The Trump administration hasn’t had great luck on the travel ban issue before. Back in June, the Ninth Circuit kept in place a block on President Trump’s revised travel ban, before the Supreme Court agreed to take up the case.

Detractors say both versions of the travel curbs are illegal and unconstitutional executive orders that have the effect of targeting Muslims.

An attorney for the ACLU, Lee Gelernt, said while the government dragged its feet for far too long, it has finally agreed to do the right thing and provide those excluded under the first ban with proper notice of their right to come to the U.S.

"While this closes one chapter in our challenge to Trump's efforts to institute his unconstitutional ban, we continue our legal fight against Muslim ban 2.0 at the Supreme Court in October," Gelernt said.

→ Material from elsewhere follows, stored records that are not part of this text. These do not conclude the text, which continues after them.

(** X10: a game played with the indices 0 to 8 that stands at step 9 shows a
    full board: every click on one of its nine cells is ignored, and when
    nobody has won the status line still names o as the next player. *)
Theorem full_board_is_final (s : state) (e : snapshot) :
  playable s →
  stepNumber s = 9 →
  history s !! stepNumber s = Some e →
  Forall (λ c, truthy c = true) (squares e)
  ∧ (∀ i, i < 9 → handleClick s i = Returns s)
  ∧ (calculateWinner (squares e) = JNull →
       Status (squares e) (xIsNext s) =
       {| status_class := "status "; status_text := "Next player is: o" |}).
Proof.
  intros Hplay Hnine He.
  pose proof (reachable_invariant s (playable_reachable s Hplay)) as Hinv.
  assert (Hfull : Forall (λ c, truthy c = true) (squares e)).
  { apply (board_after_full 9).
    - rewrite <- Hnine. by apply (invariant_board_after s).
    - by apply (playable_nine_cells s Hplay (stepNumber s)). }
  split; [done|]. split.
  - intros i Hi. apply (handleClick_ignored s e i He). left.
    destruct (lookup_lt_is_Some_2 (squares e) i) as [c Hc].
    { rewrite (playable_nine_cells s Hplay _ e He). done. }
    rewrite (get_lookup _ _ _ Hc).
    by apply (Forall_lookup_1 _ _ _ _ Hfull Hc).
  - intros Hw. unfold Status. rewrite Hw, (inv_turn s Hinv), Hnine. done.
Qed.

Lemma clicks_playable ks : ∀ s s',
  playable s → Forall (λ i, i < 9) ks → clicks s ks = Returns s' → playable s'.
Proof.
  induction ks as [|i rest IH]; intros s s' Hplay Hks Hrun.
  - by injection Hrun as <-.
  - cbn [clicks] in Hrun. destruct (handleClick s i) as [s1|] eqn:Hc; [|done].
    apply Forall_cons in Hks as [Hi Hrest].
    apply (IH s1); [|done..]. by apply (playable_click s i).
Qed.

Lemma play_playable ks : Forall (λ i, i < 9) ks → playable (play ks).
Proof.
  intros Hks. unfold play. destruct (clicks initial_state ks) as [s|] eqn:Hrun.
  - apply (clicks_playable ks initial_state); [constructor|done..].
  - constructor.
Qed.

Lemma full_board_is_final_witness :
  Forall (λ c, truthy c = true) drawn_board
  ∧ (∀ i, i < 9 → handleClick drawn_game i = Returns drawn_game)
  ∧ (calculateWinner drawn_board = JNull →
       Status drawn_board (xIsNext drawn_game) =
       {| status_class := "status "; status_text := "Next player is: o" |}).
Proof.
  apply (full_board_is_final drawn_game
           {| squares := drawn_board; clickIndex := Some 8 |}).
  - apply play_playable. repeat constructor.
  - reflexivity.
  - reflexivity.
Defined.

In a statement, the DOJ said while the instant case has been moot since March, when Trump rescinded the original travel ban and issued a new one that does not restrict the entry of Iraqi nationals, “the U.S. government has elected to settle this case on favorable terms.”

According to data released by the government in response to a Freedom of Information Act request by the plaintiffs, approximately 1900 travelers were detained in from Jan. 27 to February, with roughly 140 people excluded. However, the advocates for the plaintiffs believe the actual number of exclusions may be higher.